G: You confuse the issue again. In a purely individual and isolated case you may be right. But the “Greek” historian never deals with such isolated moments in time in a vacuum. He has a whole field of action at His disposal. Like in physics, each atom has lots of empty space and unpredictability, but if you put a bunch of them together, you can build bridges. Because you can build bridges doesn’t mean you know everything about matter, but you enough to consistently build bridges. So too with people. Yes, mystery exists in humanity. But we know something of what it means to be made in His image. We know something of what it means to sin and fall short of the glory of God. We can observe thousands of years of human activity and see that we tend to act in certain ways in certain times.

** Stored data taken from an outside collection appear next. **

Definition PessimisticLockKeyResult_new_success (need_value need_check_existence : bool)
    (locked_with_conflict_ts : option TimeStamp) (value : option Value) : PessimisticLockKeyResult :=
  match locked_with_conflict_ts with
  | Some conflict_ts => PlLockedWithConflict value conflict_ts
  | None =>
      if need_value then PlValue value
      else if need_check_existence then PlExistence (bool_decide (is_Some value))
      else PlEmpty
  end.

Record ConflictInfo : Type := { ci_conflict_start_ts : TimeStamp; ci_conflict_commit_ts : TimeStamp }.

Definition ConflictInfo_into_write_conflict_error {A} (c : ConflictInfo) (start_ts : TimeStamp)
    (primary key : bytes) : mvcc_res A :=
  Err (MvWriteConflict start_ts (ci_conflict_start_ts c) (ci_conflict_commit_ts c) key primary
         WcPessimisticRetry).

Definition is_already_exist (e : mvcc_error) : bool :=
  match e with MvAlreadyExist _ _ => true | _ => false end.

Section Acquire.
Context {Snap : Type} `{EngineSnapshot Snap}.
Context (now : Z) (tso : option TimeStamp) (can_enable_last_change_ts : bool).
Context (stat_write_next : SnapshotReader Snap -> Key -> TimeStamp -> u64).
Implicit Types reader : SnapshotReader Snap.

Definition load_old_value (need_old_value value_loaded : bool) (val : option Value) reader (key : Key)
    (for_update_ts : TimeStamp) (prev_write_loaded : bool) (prev_write : option Write)
    : mvcc_res OldValue :=
  if negb need_old_value then Ok OvUnspecified
  else if value_loaded then Ok (match val with Some val => OvValue val | None => OvNone end)
  else get_old_value reader key for_update_ts prev_write_loaded prev_write.

(** [check_data_constraint(..).or_else(..)]: an existing value is a write
    conflict when there is one to report. *)
Definition check_constraint_or_conflict reader (should_not_exist : bool) (write : Write)
    (commit_ts : TimeStamp) (key : Key) (conflict : option ConflictInfo) (primary : bytes)
    : mvcc_res unit :=
  match check_data_constraint reader should_not_exist write commit_ts key with
  | Err e =>
      match conflict with
      | Some conflict_info =>
          if is_already_exist e then
            raw ← map_err MvCodec (Key_to_raw key);
            ConflictInfo_into_write_conflict_error conflict_info (r_start_ts reader) primary raw
          else Err e
      | None => Err e
      end
  | r => r
  end.

(** The key is locked by the transaction itself. *)
Definition acquire_own_lock (txn : MvccTxn) reader (key : Key) (lock : Lock) (primary : bytes)
    (should_not_exist : bool) (lock_ttl : u64) (for_update_ts : TimeStamp)
    (need_value need_check_existence : bool) (min_commit_ts : TimeStamp)
    (need_old_value allow_lock_with_conflict need_load_value : bool)
    : mvcc_res (PessimisticLockKeyResult * OldValue * MvccTxn) :=
  let requested_for_update_ts := for_update_ts in
  let '(locked_with_conflict_ts, for_update_ts, need_load_value) :=
    if (allow_lock_with_conflict && (for_update_ts <? l_for_update_ts lock))%bool
    then (Some (l_for_update_ts lock), l_for_update_ts lock, true)
    else (None, for_update_ts, need_load_value) in
  val ←
    (if (need_load_value || need_check_existence || should_not_exist)%bool then
       found ← SnapshotReader_get_write_with_commit_ts reader key for_update_ts;
       match found with
       | Some (write, commit_ts) =>
           let conflict :=
             if requested_for_update_ts <? commit_ts
             then Some {| ci_conflict_start_ts := w_start_ts write; ci_conflict_commit_ts := commit_ts |}
             else None in
           _ ← check_constraint_or_conflict reader should_not_exist write commit_ts key conflict primary;
           if need_load_value then v ← load_data reader key write; Ok (Some v)
           else if need_check_existence then Ok (Some [])
           else Ok None
       | None => Ok None
       end
     else Ok None);
  old_value ← load_old_value need_old_value need_load_value val reader key for_update_ts false None;
  txn ←
    (if l_for_update_ts lock <? for_update_ts then
       put_pessimistic_lock txn key
         {| pl_primary := primary; pl_start_ts := r_start_ts reader; pl_ttl := lock_ttl;
            pl_for_update_ts := for_update_ts; pl_min_commit_ts := min_commit_ts;
            pl_last_change := l_last_change lock;
            pl_is_locked_with_conflict := Lock_is_pessimistic_lock_with_conflict lock |} false
     else Ok txn);
  Ok (PessimisticLockKeyResult_new_success need_value need_check_existence locked_with_conflict_ts val,
      old_value, txn).

Definition rolled_back_error {A} reader (key : Key) : mvcc_res A :=
  raw ← map_err MvCodec (Key_into_raw key);
  Err (MvPessimisticLockRolledBack (r_start_ts reader) raw).

(** The checks of the newest record: the conflict it is, whether the transaction
    has been rolled back, the data constraint. *)
Definition acquire_check_write reader (key : Key) (primary : bytes) (should_not_exist : bool)
    (for_update_ts : TimeStamp) (allow_lock_with_conflict need_load_value : bool)
    (commit_ts : TimeStamp) (write : Write) : mvcc_res (option ConflictInfo * TimeStamp * bool) :=
  let start_ts := r_start_ts reader in
  '(conflict_info, for_update_ts, need_load_value) ←
    (if for_update_ts <? commit_ts then
       if allow_lock_with_conflict then
         Ok (Some {| ci_conflict_start_ts := w_start_ts write; ci_conflict_commit_ts := commit_ts |},
             commit_ts, true)
       else
         raw ← map_err MvCodec (Key_into_raw key);
         Err (MvWriteConflict start_ts (w_start_ts write) commit_ts raw primary WcPessimisticRetry)
     else Ok (None, for_update_ts, need_load_value));
  _ ←
    (if ((commit_ts =? start_ts)
         && (bool_decide (w_write_type write = WtRollback) || w_has_overlapped_rollback write))%bool then
       _ ← assert_ (w_has_overlapped_rollback write || (w_start_ts write =? commit_ts));
       rolled_back_error reader key
     else Ok tt);
  _ ←
    (if start_ts <? commit_ts then
       older ← seek_write reader key start_ts;
       match older with
       | Some (older_commit_ts, older_write) =>
           if ((older_commit_ts =? start_ts)
               && (bool_decide (w_write_type older_write = WtRollback)
                   || w_has_overlapped_rollback older_write))%bool
           then rolled_back_error reader key
           else Ok tt
       | None => Ok tt
       end
     else Ok tt);
  _ ← check_constraint_or_conflict reader should_not_exist write commit_ts key conflict_info primary;
  Ok (conflict_info, for_update_ts, need_load_value).

Definition acquire_value reader (key : Key) (need_load_value : bool) (commit_ts : TimeStamp)
    (write : Write) : mvcc_res (option Value) :=
  match w_write_type write with
  | WtPut =>
      if WriteRef_check_gc_fence_as_latest_version write (r_start_ts reader) then
        if need_load_value then v ← load_data reader key write; Ok (Some v) else Ok (Some [])
      else Ok None
  | WtDelete => Ok None
  | WtLock | WtRollback =>
      prev ← TimeStamp_prev commit_ts;
      if need_load_value then SnapshotReader_get reader key prev
      else w ← SnapshotReader_get_write reader key prev; Ok (option_map (fun _ => []) w)
  end.

(** The key has no lock. *)
Definition acquire_new_lock (txn : MvccTxn) reader (key : Key) (primary : bytes)
    (should_not_exist : bool) (lock_ttl : u64) (for_update_ts : TimeStamp)
    (need_value need_check_existence : bool) (min_commit_ts : TimeStamp)
    (need_old_value lock_only_if_exists allow_lock_with_conflict need_load_value : bool)
    : mvcc_res (PessimisticLockKeyResult * OldValue * MvccTxn) :=
  found ← seek_write reader key TimeStamp_max;
  '(conflict_info, for_update_ts, need_load_value, prev_write, last_change, val) ←
    match found with
    | Some (commit_ts, write) =>
        '(conflict_info, for_update_ts, need_load_value) ←
          acquire_check_write reader key primary should_not_exist for_update_ts allow_lock_with_conflict
            need_load_value commit_ts write;
        last_change ← next_last_change_info stat_write_next reader key write (t_start_ts txn) commit_ts;
        val ←
          (if (need_value || need_check_existence || bool_decide (is_Some conflict_info))%bool
           then acquire_value reader key need_load_value commit_ts write else Ok None);
        Ok (conflict_info, for_update_ts, need_load_value,
            (if need_old_value then Some write else None), last_change, val)
    | None => Ok (None, for_update_ts, need_load_value, None, LcNotExist, None)
    end;
  let last_change := if negb can_enable_last_change_ts then LcUnknown else last_change in
  old_value ← load_old_value need_old_value need_load_value val reader key for_update_ts true prev_write;
  let lock :=
    {| pl_primary := primary; pl_start_ts := r_start_ts reader; pl_ttl := lock_ttl;
       pl_for_update_ts := for_update_ts; pl_min_commit_ts := min_commit_ts;
       pl_last_change := last_change;
       pl_is_locked_with_conflict := bool_decide (is_Some conflict_info) |} in
  txn ←
    (if (negb lock_only_if_exists || bool_decide (is_Some val))%bool
     then put_pessimistic_lock txn key lock true
     else
       match conflict_info with
       | Some conflict_info =>
           raw ← map_err MvCodec (Key_into_raw key);
           ConflictInfo_into_write_conflict_error conflict_info (r_start_ts reader) primary raw
       | None => Ok txn
       end);
  Ok (PessimisticLockKeyResult_new_success need_value need_check_existence
        (option_map ci_conflict_commit_ts conflict_info) val,
      old_value, txn).

Definition acquire_pessimistic_lock (txn : MvccTxn) reader (key : Key) (primary : bytes)
    (should_not_exist : bool) (lock_ttl : u64) (for_update_ts : TimeStamp)
    (need_value need_check_existence : bool) (min_commit_ts : TimeStamp)
    (need_old_value lock_only_if_exists allow_lock_with_conflict : bool)
    : mvcc_res (PessimisticLockKeyResult * OldValue) * MvccTxn :=
  if (lock_only_if_exists && negb need_value)%bool then
    (raw ← map_err MvCodec (Key_into_raw key); Err (MvLockIfExistsFailed (r_start_ts reader) raw), txn)
  else
    let '(updated, txn) :=
      if (should_not_exist || need_value || need_check_existence)%bool
      then txn_update_max_ts now tso txn for_update_ts else (Ok tt, txn) in
    let need_load_value := (need_value || (need_check_existence && need_old_value))%bool in
    let r :=
      _ ← updated;
      found ← load_lock reader key;
      match found with
      | Some lock =>
          if negb (l_ts lock =? r_start_ts reader) then
            raw ← map_err MvCodec (Key_into_raw key);
            Err (MvKeyIsLocked (Lock_into_lock_info lock raw))
          else if negb (Lock_is_pessimistic_lock lock) then
            raw ← map_err MvCodec (Key_into_raw key);
            Err (MvLockTypeNotMatch (r_start_ts reader) raw false)
          else
            acquire_own_lock txn reader key lock primary should_not_exist lock_ttl for_update_ts need_value
              need_check_existence min_commit_ts need_old_value allow_lock_with_conflict need_load_value
      | None =>
          acquire_new_lock txn reader key primary should_not_exist lock_ttl for_update_ts need_value
            need_check_existence min_commit_ts need_old_value lock_only_if_exists allow_lock_with_conflict
            need_load_value
      end in
    match r with
    | Ok (key_res, old_value, txn) => (Ok (key_res, old_value), txn)
    | Err e => (Err e, txn)
    | Panic => (Panic, txn)
    end.

(** ** The command *)

Context (snapshot : Snap) (ctx : Context) (cm : ConcurrencyManager).

(** The loop over the keys: the results, the lock that was met, the buffer. *)
Fixpoint acquire_keys (txn : MvccTxn) reader (keys : list (Key * bool)) (p : PessimisticLockParameters)
    (need_old_value : bool) (res : list PessimisticLockKeyResult)
    : mvcc_res (list PessimisticLockKeyResult * list WriteResultLockInfo) * MvccTxn :=
  match keys with
  | [] => (Ok (res, []), txn)
  | (k, should_not_exist) :: keys =>
      match acquire_pessimistic_lock txn reader k (plp_primary p) should_not_exist (plp_lock_ttl p)
              (plp_for_update_ts p) (plp_return_values p) (plp_check_existence p) (plp_min_commit_ts p)
              need_old_value (plp_lock_only_if_exists p) (plp_allow_lock_with_conflict p) with
      | (Ok (key_res, _), txn) => acquire_keys txn reader keys p need_old_value (res ++ [key_res])
      | (Err (MvKeyIsLocked lock_info), txn) =>
          (Ok ([PlWaiting],
               [{| wl_key := k; wl_should_not_exist := should_not_exist; wl_lock_info_pb := lock_info;
                   wl_parameters := p |}]), clear txn)
      | (Err e, txn) => (Err e, txn)
      | (Panic, txn) => (Panic, txn)
      end
  end.

(** The request without its keys is [p]; [need_old_value] says whether the
    command has to read old values. *)
Definition AcquirePessimisticLock_process_write (keys : list (Key * bool)) (p : PessimisticLockParameters)
    (need_old_value : bool) : txn_res WriteResult * ConcurrencyManager :=
  if (plp_allow_lock_with_conflict p && (1 <? length keys)%nat)%bool then (Err TeOther, cm)
  else
    let start_ts := plp_start_ts p in
    let reader := SnapshotReader_new_with_ctx start_ts snapshot ctx in
    let '(r, txn) := acquire_keys (MvccTxn_new start_ts cm) reader keys p need_old_value [] in
    ('(res, encountered_locks) ← map_err TeMvcc r;
     let '(new_acquired_locks, txn) := take_new_locks txn in
     modifies ← into_modifies txn;
     let '(res, encountered_locks) :=
       match encountered_locks, plp_wait_timeout p with
       | lock :: _, None =>
           let err := TeMvcc (MvKeyIsLocked (wl_lock_info_pb lock)) in
           if plp_allow_lock_with_conflict p then (Ok (<[0%nat := PlFailed err]> res), [])
           else (Err err, [])
       | _, _ => (Ok res, encountered_locks)
       end in
     Ok {| wr_modifies := modifies; wr_pr := PrPessimisticLockRes res; wr_lock_info := encountered_locks;
           wr_released_locks := []; wr_new_acquired_locks := new_acquired_locks;
           wr_known_txn_status := [] |}, t_cm txn).
End Acquire.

B: Yes, but you, “Mr. Look at me I’m so Open to Everything,” are closing God out of the picture. Supposing God steps in to change something? That alters your equation. And God may intervene and we would not know if He did or not. So how can we really predict? How can we create any system at all with an actual “God in the machine?” What we can do is stand back and admire the mystery.
G: Well how does God work then? His intervention does not make men non-men. God is always there — “in Him we live and move and have our being.” But He does not take one thing and make it another. So we are still studying “mankind,” in every case, when looking at History. Look at Pharaoh. Yes, God hardened his heart, but He did not fundamentally alter Pharaoh’s character.
B: “He does not take one thing and make it another?” How about changing water into wine? How about making a dead man come alive again?
G: Well, water is a vital part of wine. And in raising Lazarus, he raised Lazarus, not some new and different man. The Church rejected gospels where Jesus’ miracles seemed random or non-sensical. God gave us brains to use them. If He directly intervenes He will do so to enhance our understanding, not confuse it. This is why we need “Greek” historians.
B: But Greek historians are always wrong at least in part. Toynbee’s last volume of A Study of History retracted and corrected parts of his earlier work. You can say, “No one is perfect,” but that’s the point. No system works perfectly because no man works perfectly. If we know it contains errors, what value can it have as a system?
G: Toynbee showed the very humility you seek in his retractions. But I won’t argue for any particular system. Instead I’ll claim victory on your own turf by looking at any individual man. In truth, we all practice a form of “Greek” history all the time in our daily lives. We interpret and synthesize from our experience. We must, for we cannot view life as random and seemingly meaningless. Without this continual synthesis, no one would gain any wisdom. And you must concede God calls us to gain wisdom?
B: But wisdom is not a system.
G: Agreed, but . . . it is a form of synthesized and applied general knowledge, and that, my friend, clinches it.
B: And so this means that I’ve lost?
G: Yes, but you lost right away, as I told you, when you rightly imposed an order of how to think about the question.
B: Phooey.
G: Victory! I am so smart!
What about Babylonian and Greek science? Shall we debate that?
No. I would look even more silly than usual.
But if I wrote it I would give the victory to the Babylonian, or at least for the moment. Do we even know what matter is? Are we even sure that matter, if we define matter as an irreducibly small and purely physical entity, even exists? Here the Christian may have more caution in imposing a system, at least for now when our knowledge remains quite incomplete about the most basic things. Perhaps I should slightly temper my affection for the “Greek” historian. But in the end, I will side with Herodotus, Thucydides, Polybius, St. Augustine, and the like even if it means inviting Gibbon to the party.